* **Requirement**
Start with the first line of the data and end with the line that holds "k]); try done. by apply plain_dec."; write out each one exactly.

* **Study material**
============================================================
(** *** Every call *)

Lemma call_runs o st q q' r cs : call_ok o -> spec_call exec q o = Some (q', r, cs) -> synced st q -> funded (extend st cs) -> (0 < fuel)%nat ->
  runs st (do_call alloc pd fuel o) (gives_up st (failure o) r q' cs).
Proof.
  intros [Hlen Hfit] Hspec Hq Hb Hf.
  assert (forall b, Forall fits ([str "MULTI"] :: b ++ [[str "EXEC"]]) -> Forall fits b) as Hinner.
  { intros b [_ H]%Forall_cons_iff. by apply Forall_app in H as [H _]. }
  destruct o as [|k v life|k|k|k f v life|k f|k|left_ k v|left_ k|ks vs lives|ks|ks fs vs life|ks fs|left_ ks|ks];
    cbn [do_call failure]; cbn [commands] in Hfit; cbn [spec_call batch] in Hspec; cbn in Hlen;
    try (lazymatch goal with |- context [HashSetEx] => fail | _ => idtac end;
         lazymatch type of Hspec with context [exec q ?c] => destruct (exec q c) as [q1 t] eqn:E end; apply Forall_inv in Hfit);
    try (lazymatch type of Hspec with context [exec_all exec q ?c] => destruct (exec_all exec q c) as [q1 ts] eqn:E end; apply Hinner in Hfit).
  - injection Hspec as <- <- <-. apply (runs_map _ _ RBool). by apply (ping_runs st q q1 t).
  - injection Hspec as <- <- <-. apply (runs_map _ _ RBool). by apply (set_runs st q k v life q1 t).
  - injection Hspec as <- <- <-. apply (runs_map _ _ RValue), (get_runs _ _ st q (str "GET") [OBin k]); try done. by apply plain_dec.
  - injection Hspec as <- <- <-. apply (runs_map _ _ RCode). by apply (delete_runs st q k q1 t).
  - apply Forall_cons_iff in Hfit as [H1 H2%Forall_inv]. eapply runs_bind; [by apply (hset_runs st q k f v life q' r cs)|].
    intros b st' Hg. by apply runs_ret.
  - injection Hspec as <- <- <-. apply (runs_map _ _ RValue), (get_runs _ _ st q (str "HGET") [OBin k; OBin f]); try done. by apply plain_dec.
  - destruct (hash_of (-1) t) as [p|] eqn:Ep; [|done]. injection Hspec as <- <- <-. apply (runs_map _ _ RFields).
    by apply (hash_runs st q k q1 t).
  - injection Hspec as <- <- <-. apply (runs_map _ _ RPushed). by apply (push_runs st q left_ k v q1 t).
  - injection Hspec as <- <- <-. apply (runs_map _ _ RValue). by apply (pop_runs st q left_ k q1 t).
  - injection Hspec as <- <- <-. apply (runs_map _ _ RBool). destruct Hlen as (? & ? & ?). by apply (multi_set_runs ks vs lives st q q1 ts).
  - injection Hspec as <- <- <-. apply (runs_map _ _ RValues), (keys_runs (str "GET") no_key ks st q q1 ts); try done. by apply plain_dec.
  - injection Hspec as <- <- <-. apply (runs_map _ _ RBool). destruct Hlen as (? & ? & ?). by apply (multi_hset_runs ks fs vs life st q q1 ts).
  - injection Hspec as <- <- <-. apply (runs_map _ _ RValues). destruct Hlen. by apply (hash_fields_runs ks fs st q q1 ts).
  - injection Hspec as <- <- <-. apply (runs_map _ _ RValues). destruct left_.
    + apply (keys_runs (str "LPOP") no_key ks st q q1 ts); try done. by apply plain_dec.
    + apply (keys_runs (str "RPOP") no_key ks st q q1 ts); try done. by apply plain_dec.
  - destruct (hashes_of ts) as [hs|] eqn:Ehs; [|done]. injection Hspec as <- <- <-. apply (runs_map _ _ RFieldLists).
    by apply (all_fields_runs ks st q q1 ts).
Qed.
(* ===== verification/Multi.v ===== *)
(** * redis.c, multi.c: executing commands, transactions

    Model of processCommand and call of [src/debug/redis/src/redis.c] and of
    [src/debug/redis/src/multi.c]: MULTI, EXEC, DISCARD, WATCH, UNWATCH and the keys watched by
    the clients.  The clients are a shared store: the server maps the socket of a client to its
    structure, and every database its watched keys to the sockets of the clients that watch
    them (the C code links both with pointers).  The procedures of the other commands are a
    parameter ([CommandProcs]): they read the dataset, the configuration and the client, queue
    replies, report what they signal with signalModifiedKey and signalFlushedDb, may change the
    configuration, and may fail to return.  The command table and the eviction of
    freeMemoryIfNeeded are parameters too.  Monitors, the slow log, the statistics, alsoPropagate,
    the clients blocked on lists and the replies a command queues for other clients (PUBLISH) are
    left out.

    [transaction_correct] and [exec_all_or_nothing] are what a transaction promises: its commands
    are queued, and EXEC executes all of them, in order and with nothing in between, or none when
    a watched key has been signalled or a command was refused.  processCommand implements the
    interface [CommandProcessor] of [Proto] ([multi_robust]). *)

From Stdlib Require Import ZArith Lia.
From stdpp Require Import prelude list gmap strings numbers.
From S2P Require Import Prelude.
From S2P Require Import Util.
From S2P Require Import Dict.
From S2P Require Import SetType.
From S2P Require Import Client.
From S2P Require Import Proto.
============================================================
* **Task answer**
(** *** Every call *)

Lemma call_runs o st q q' r cs : call_ok o -> spec_call exec q o = Some (q', r, cs) -> synced st q -> funded (extend st cs) -> (0 < fuel)%nat ->
  runs st (do_call alloc pd fuel o) (gives_up st (failure o) r q' cs).
Proof.
  intros [Hlen Hfit] Hspec Hq Hb Hf.
  assert (forall b, Forall fits ([str "MULTI"] :: b ++ [[str "EXEC"]]) -> Forall fits b) as Hinner.
  { intros b [_ H]%Forall_cons_iff. by apply Forall_app in H as [H _]. }
  destruct o as [|k v life|k|k|k f v life|k f|k|left_ k v|left_ k|ks vs lives|ks|ks fs vs life|ks fs|left_ ks|ks];
    cbn [do_call failure]; cbn [commands] in Hfit; cbn [spec_call batch] in Hspec; cbn in Hlen;
    try (lazymatch goal with |- context [HashSetEx] => fail | _ => idtac end;
         lazymatch type of Hspec with context [exec q ?c] => destruct (exec q c) as [q1 t] eqn:E end; apply Forall_inv in Hfit);
    try (lazymatch type of Hspec with context [exec_all exec q ?c] => destruct (exec_all exec q c) as [q1 ts] eqn:E end; apply Hinner in Hfit).
  - injection Hspec as <- <- <-. apply (runs_map _ _ RBool). by apply (ping_runs st q q1 t).
  - injection Hspec as <- <- <-. apply (runs_map _ _ RBool). by apply (set_runs st q k v life q1 t).
  - injection Hspec as <- <- <-. apply (runs_map _ _ RValue), (get_runs _ _ st q (str "GET") [OBin k]); try done. by apply plain_dec.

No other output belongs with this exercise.